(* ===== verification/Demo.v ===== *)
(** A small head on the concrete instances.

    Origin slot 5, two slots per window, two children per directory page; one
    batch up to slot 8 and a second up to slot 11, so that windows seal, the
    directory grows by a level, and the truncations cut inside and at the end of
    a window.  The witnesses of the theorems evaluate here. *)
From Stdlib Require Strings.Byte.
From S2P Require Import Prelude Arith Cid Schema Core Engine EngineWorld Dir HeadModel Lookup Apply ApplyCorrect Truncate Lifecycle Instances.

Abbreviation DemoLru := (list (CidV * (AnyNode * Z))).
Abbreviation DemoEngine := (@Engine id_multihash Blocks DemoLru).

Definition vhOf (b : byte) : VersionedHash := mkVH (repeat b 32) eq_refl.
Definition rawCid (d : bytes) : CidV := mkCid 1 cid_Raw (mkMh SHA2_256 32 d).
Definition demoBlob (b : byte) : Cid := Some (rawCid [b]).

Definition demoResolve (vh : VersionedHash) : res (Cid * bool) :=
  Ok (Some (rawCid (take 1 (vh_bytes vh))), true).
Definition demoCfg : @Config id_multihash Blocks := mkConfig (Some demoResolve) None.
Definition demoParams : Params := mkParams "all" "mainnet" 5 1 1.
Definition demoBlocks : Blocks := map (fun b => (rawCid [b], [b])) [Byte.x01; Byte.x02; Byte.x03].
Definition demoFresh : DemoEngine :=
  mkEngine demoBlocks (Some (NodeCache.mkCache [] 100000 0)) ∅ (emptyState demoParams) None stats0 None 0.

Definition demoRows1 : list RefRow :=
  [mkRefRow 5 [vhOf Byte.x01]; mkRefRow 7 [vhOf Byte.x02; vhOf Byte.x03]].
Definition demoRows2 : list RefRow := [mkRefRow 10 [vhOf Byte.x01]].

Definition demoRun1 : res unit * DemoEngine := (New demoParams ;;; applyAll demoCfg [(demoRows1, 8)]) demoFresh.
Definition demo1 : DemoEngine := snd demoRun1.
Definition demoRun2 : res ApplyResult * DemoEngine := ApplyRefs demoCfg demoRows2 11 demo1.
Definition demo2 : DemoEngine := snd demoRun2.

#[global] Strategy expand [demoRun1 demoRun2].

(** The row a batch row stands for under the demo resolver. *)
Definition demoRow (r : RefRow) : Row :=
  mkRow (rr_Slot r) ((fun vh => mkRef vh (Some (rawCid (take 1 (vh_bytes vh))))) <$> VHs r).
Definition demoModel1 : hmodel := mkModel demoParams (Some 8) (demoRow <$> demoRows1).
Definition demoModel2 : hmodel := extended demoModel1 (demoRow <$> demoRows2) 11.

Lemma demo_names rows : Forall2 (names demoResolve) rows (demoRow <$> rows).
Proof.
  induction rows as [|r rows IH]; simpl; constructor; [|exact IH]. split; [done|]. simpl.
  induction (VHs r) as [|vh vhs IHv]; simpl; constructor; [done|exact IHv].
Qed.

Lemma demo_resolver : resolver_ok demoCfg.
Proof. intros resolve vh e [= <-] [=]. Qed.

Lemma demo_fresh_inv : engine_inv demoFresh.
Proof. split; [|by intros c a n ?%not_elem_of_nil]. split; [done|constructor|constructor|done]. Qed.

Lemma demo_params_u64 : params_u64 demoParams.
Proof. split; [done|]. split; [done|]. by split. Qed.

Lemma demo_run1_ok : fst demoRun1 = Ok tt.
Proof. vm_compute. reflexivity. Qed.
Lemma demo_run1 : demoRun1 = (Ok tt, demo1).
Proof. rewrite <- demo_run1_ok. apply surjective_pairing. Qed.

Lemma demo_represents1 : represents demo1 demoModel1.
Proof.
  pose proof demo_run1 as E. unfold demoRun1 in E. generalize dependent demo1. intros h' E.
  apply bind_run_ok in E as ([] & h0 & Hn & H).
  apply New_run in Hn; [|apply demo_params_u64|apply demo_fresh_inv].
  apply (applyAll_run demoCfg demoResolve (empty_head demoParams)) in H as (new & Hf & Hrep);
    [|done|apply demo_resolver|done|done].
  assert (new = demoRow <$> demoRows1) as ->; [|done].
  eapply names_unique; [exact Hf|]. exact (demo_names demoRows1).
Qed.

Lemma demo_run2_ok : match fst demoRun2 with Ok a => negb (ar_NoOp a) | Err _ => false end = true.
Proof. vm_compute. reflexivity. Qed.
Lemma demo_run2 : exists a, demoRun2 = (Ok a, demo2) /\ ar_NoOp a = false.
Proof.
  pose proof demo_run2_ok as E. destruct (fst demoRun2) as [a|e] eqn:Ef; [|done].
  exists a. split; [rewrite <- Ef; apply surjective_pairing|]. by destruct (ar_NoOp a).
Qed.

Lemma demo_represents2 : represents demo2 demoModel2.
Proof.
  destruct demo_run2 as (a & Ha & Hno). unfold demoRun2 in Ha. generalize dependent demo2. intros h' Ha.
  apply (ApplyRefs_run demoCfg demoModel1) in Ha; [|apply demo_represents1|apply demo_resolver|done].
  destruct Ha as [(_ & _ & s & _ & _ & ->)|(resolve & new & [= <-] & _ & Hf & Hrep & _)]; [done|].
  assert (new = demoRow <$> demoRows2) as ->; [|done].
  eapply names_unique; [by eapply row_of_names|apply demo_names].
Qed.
○ ○ ○
— DIRECTIONS FOR THIS TASK —
Look through the entries above. Extract each line with the word "dependent".

— ANSWER —
  pose proof demo_run1 as E. unfold demoRun1 in E. generalize dependent demo1. intros h' E.
  destruct demo_run2 as (a & Ha & Hno). unfold demoRun2 in Ha. generalize dependent demo2. intros h' Ha.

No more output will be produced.